The best thing to eat in each state
BBQ is a way of life in the state of Alabama, where cuts of pork are barbecued over hickory, oak and pecan wood until smoky, tender and infused with spice. Pulled pork typically defines the genre but gets a unique spin from a local condiment: white sauce, a tangy whip of mayo, cider vinegar and lemon juice that adds acidity and richness to the soft meat. At Saw’s, a Birmingham institution since 2009, this meat-sauce combo is perfection on a bun.
Long a traditional food in the state of Alaska, reindeer meat is prized by the local community, which enjoys it in the form of steaks, burgers and, especially, sausages. At Tiki Pete’s, a beloved hot dog cart in downtown Anchorage, the house specialty is a juicy, snappy reindeer sausage heaped with a creamy, cheesy portion of mac ‘n’ cheese.
Tucson’s famous Sonoran hot dogs—beloved local snacks sold across town by about 200 street vendors and several popular sit-down joints—take their name from the region just south of the border from Arizona. Stuffed into a split-top roll, the perro caliente is wrapped in bacon, griddled until crispy and piled high with creamy pinto beans, chopped tomatoes, grilled and raw onions, mayo, mustard and picante jalapeño salsa. BK Carne Asada’s much-loved version is a juicy, crispy, porky marvel. Don’t neglect the roasted chile guero on the side: It’s a hot and smoky bite that perfectly complements the overloaded dog.
Like many much-loved (and much-copied) dishes, the origin story of the fried pickle is apocryphal, but many versions trace the salty snack’s birth to the small town of Atkins. In 1963 at his Duchess Drive In, Bernell “Fatman” Austin supposedly first thought to dip a pickle spear into batter and deep-fry it. Whatever the truth of the matter is, fried pickles have remained a revered accompaniment to a cold beer all across the state; we like the crisp, greaseless versions fried up by Gus’s in Little Rock (don’t skip their chicken, either).

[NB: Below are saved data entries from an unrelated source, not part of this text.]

(** * kvs: a gob-encoding key-value facade over a bolt bucket

    A shallow embedding of [kvs.go] and of the parts of its two
    collaborators that the facade calls:

    - the storage engine (github.com/boltdb/bolt): [bolt_Open],
      [DB_Update], [DB_View], [DB_Close], [Tx_Bucket],
      [Tx_CreateBucketIfNotExists], [Bucket_Put], [Bucket_Cursor],
      [Cursor_Seek], [Cursor_Delete].  A bucket is the ascending sequence
      of its leaf elements (the B+tree flattened); a cursor is an index in
      that sequence.
    - the codec (encoding/gob): an interface [Gob], whose encoder can
      return bytes, return an error or panic, and whose bytes can depend
      on the order in which the runtime walks maps; and one small instance
      [GoValue] used to run the model on concrete inputs.

    Go's [error] results are [outcome]s: [OK] is the nil error, [Err e] a
    non-nil one, and [Panic] a run-time panic of the call. *)

From Stdlib Require Import List ZArith NArith Bool String Ascii Lia.
From Stdlib Require Import Strings.Byte.
Import ListNotations.

Local Open Scope Z_scope.

(* ------------------------------------------------------------------ *)
(** ** Go data: byte slices and strings *)

(** [[]byte]. *)
Definition bytes := list byte.

(** The conversion [[]byte(s)]. *)
Definition bytes_of_string (s : string) : bytes := list_byte_of_string s.

(** The conversion [string(b)]. *)
Definition string_of_bytes (b : bytes) : string := string_of_list_byte b.

(** [bytes.Compare]: lexicographic order on unsigned bytes. *)
Fixpoint bytes_Compare (a b : bytes) : comparison :=
  match a, b with
  | [], [] => Eq
  | [], _ :: _ => Lt
  | _ :: _, [] => Gt
  | x :: a', y :: b' =>
      match N.compare (Byte.to_N x) (Byte.to_N y) with
      | Eq => bytes_Compare a' b'
      | c => c
      end
  end.

(** [bytes.Equal]. *)
Definition bytes_Equal (a b : bytes) : bool :=
  match bytes_Compare a b with Eq => true | _ => false end.

(** [len] of a slice, as a Go [int]. *)
Definition len (b : bytes) : Z := Z.of_nat (List.length b).

(* ------------------------------------------------------------------ *)
(** ** Errors and call outcomes *)

Inductive error : Type :=
  (* kvs.go, lines 16-19 *)
  | ErrNotFound
  | ErrBadValue
  (* bolt/errors.go *)
  | ErrDatabaseNotOpen
  | ErrTimeout
  | ErrTxNotWritable
  | ErrBucketNameRequired
  | ErrKeyRequired
  | ErrKeyTooLarge
  | ErrValueTooLarge
  | ErrIncompatibleValue
  (* a failure reported by the operating system to the engine *)
  | ErrIO (msg : string)
  (* an error returned by the gob encoder or decoder *)
  | ErrGob (msg : string).

Inductive outcome : Type :=
  | OK
  | Err (e : error)
  | Panic.

(** The errors that come from the engine (bolt itself, or the operating
    system underneath it), as opposed to the facade's two sentinels and the
    codec's errors. *)
Definition engine_error (e : error) : bool :=
  match e with
  | ErrNotFound | ErrBadValue | ErrGob _ => false
  | _ => true
  end.

(* ------------------------------------------------------------------ *)
(** ** The engine: buckets *)

(** bolt/node.go [inode]: one element of a leaf. *)
Record inode : Type := mkInode {
  flags : N;        (* uint32 *)
  key : bytes;
  value : bytes
}.

(** bolt/page.go. *)
Definition bucketLeafFlag : N := 1.

(** bolt/bucket.go. *)
Definition MaxKeySize : Z := 32768.
Definition MaxValueSize : Z := 2 ^ 31 - 2.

One of the long-standing heroes of the old school taco trucks (aka loncheros), Mariscos Jalisco has earned a deservedly loyal and devoted following. The signature tacos dorado de camaron live up to the hype with flavorful and fresh shrimp folded into a corn tortilla that is then fried to a golden brown and topped with thick slices of avocado and a vibrant salsa roja. You’ll also want to save room for the legendary tostadas like the Poseidon topped with shrimp ceviche, octopus and a fiery red aguachile of shrimp.
Much of Colorado’s favorite food is Mexican-inflected, a fact amply evidenced by the state’s dish of chile-suffused green chili. A hearty pork stew brightened with the spicy peppers and plenty of cilantro, it’s often served with warm tortillas and lots of fresh lime. The subtly spicy version on offer at casual, homey El Taco de Mexico is one of our favorites in the state.
Pizza lovers on a New Haven, Connecticut, pilgrimage should follow the lines of eaters to either 157 Wooster Street, where Pepe’s opened in 1937, or to the Spot, just down the block at No. 163 and in business since 1925. Both use a coal-fired oven with a healthy patina of char, and both turn out excellent thin-crust pizzas that are unabashedly blackened and usually too big for whatever table you've managed to score. Pepe’s is justifiably famous for its bright-tasting original tomato pie and the white clam pizza with a generous helping of quahog clam meat—either one will haunt your future pizza fantasies.
Common in all of Delaware’s tidal water, sweet, delicate blue crab is the thing to eat when visiting this tiny, oft-overlooked state. Our ideal way to eat crab is bound into delicate cakes, like the exemplary specimens found at this well-loved Dewey Beach dive bar. Softball-sized and jammed with prime lumb crab meat, they’re great on their own or served on a sandwich accompanied by crisp house-fried potato chips.
Lovers of Cuban food flock to this Miami standby, serving classics such as ropa vieja, picadillo and mashed green plantains since 1971. Its sweeping dining room hung with twinkling chandeliers is the perfect place to chow down on one of the city’s best Cubano sandwiches: sliced ham, roast pork and Swiss cheese pressed inside soft Cuban bread with mustard and tangy pickles.
This down-home spot has been nourishing hungry Atlantans since 1947, when Lucy Jackson, a self-taught cook whose fried chicken was always in demand among family and friends, opened up shop. Today, Jackson’s recipe continues to satisfy, producing a sheer, barely-there bronzed crust enveloping juicy, well-seasoned meat. A chicken dinner gets you two pieces, plus two sides (the candied yams and braised collards are perennial favorites) plus two fluffy cornbread muffins.